# Data Preprocessing Notebook

This notebook demonstrates the data preprocessing pipeline using our custom `DataPreprocessor` class.  
We will perform the following steps:
1. Load the raw dataset.
2. Preprocess the data (remove duplicates, optimize data types, and impute missing values).
3. Save the cleaned data for further analysis.

Let's get started!


In [None]:
import os
import pandas as pd

# Import our DataPreprocessor class
# Adjust the import path based on your project structure.
# For example, if the file is located at 'src/data_preprocessor.py':
from src.data_preprocessor import DataPreprocessor

# Alternatively, if you haven't packaged your source code yet, you could insert the class definition directly here.


In [None]:
# Define the paths to the raw data and the directory where processed data will be saved.
raw_file_path = r"C:\Users\Ken Ira Talingting\Desktop\anomaly-detection-project\data\raw\equipment_anomaly_data.csv"
processed_dir = r"C:\Users\Ken Ira Talingting\Desktop\anomaly-detection-project\data\processed"
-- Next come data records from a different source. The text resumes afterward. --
(* ===== verification/BlockLog.v ===== *)
(** The block log of a node (hk-node/src/store.rs): one file per height, packed
    span by span into segment files, listed, read, compacted and pruned.

    A directory maps heights to the files [b{height:012}.bin] and segment ids to
    the files [seg{id:09}.hkb].  A file is what the signer's file model makes of
    it ([Signer.File]: what a reader sees, and what may survive a power loss).
    Every file operation of a routine that writes takes its outcome from a
    script; a script that runs out is a crash.  bincode is a parameter. *)

From S2P Require Export Messages.
From S2P Require Import Signer.
#[local] Open Scope Z_scope.

Definition SNAPSHOT_EVERY : Z := 16.
Definition SEGMENT_SPAN : Z := 1024.
Definition SEGMENT_MAGIC : bytes := str_bytes "HKS1".
Definition SEGMENT_TRAILER : Z := 8 + 4.
Definition SEGMENT_INDEX_BYTES : Z := SEGMENT_SPAN * 8.

Record RawCommitCertificate := mkRawCert {
  rc_height : HkHeight;
  rc_round : Round;
  rc_value_id : H256;
  rc_signatures : list (HkAddress * bytes);
}.
Record StoredBlock := mkStoredBlock {
  sb_height : Z;
  sb_value_bytes : bytes;
  sb_certificate : RawCommitCertificate;
  sb_agg_valid : bool;
}.
Class BlockWire := { enc_block : StoredBlock → option bytes; dec_block : bytes → option StoredBlock }.
Class BlockWireLaws {W : BlockWire} : Prop := {
  block_roundtrip b x : enc_block b = Some x → dec_block x = Some b;
}.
print("Raw file path:", raw_file_path)
print("Processed data directory:", processed_dir)


In [None]:
# Initialize the DataPreprocessor and load the raw data.
preprocessor = DataPreprocessor(raw_file_path, processed_dir)

# Load the raw data
try:
    raw_df = preprocessor.load_data()
    print("Raw Data Loaded Successfully:")
    display(raw_df.head())
except Exception as e:
    print("Error loading raw data:", e)


In [None]:
# Apply preprocessing to clean and prepare the data.
try:
    processed_df = preprocessor.preprocess(raw_df)
    print("Data Preprocessing Completed Successfully:")
    display(processed_df.head())
except Exception as e:
    print("Error during preprocessing:", e)


In [None]:
# Save the processed data to the specified directory.
try:
    preprocessor.save_processed_data(processed_df)
    print("Processed data saved successfully!")
except Exception as e:
    print("Error saving processed data:", e)


In [None]:
# Check if the processed file exists in the target directory.
processed_file_path = os.path.join(processed_dir, "equipment_anomaly_data_processed.csv")
if os.path.exists(processed_file_path):
    print("✅ Processed file exists:", processed_file_path)
else:
    print("❌ Processed file not found!")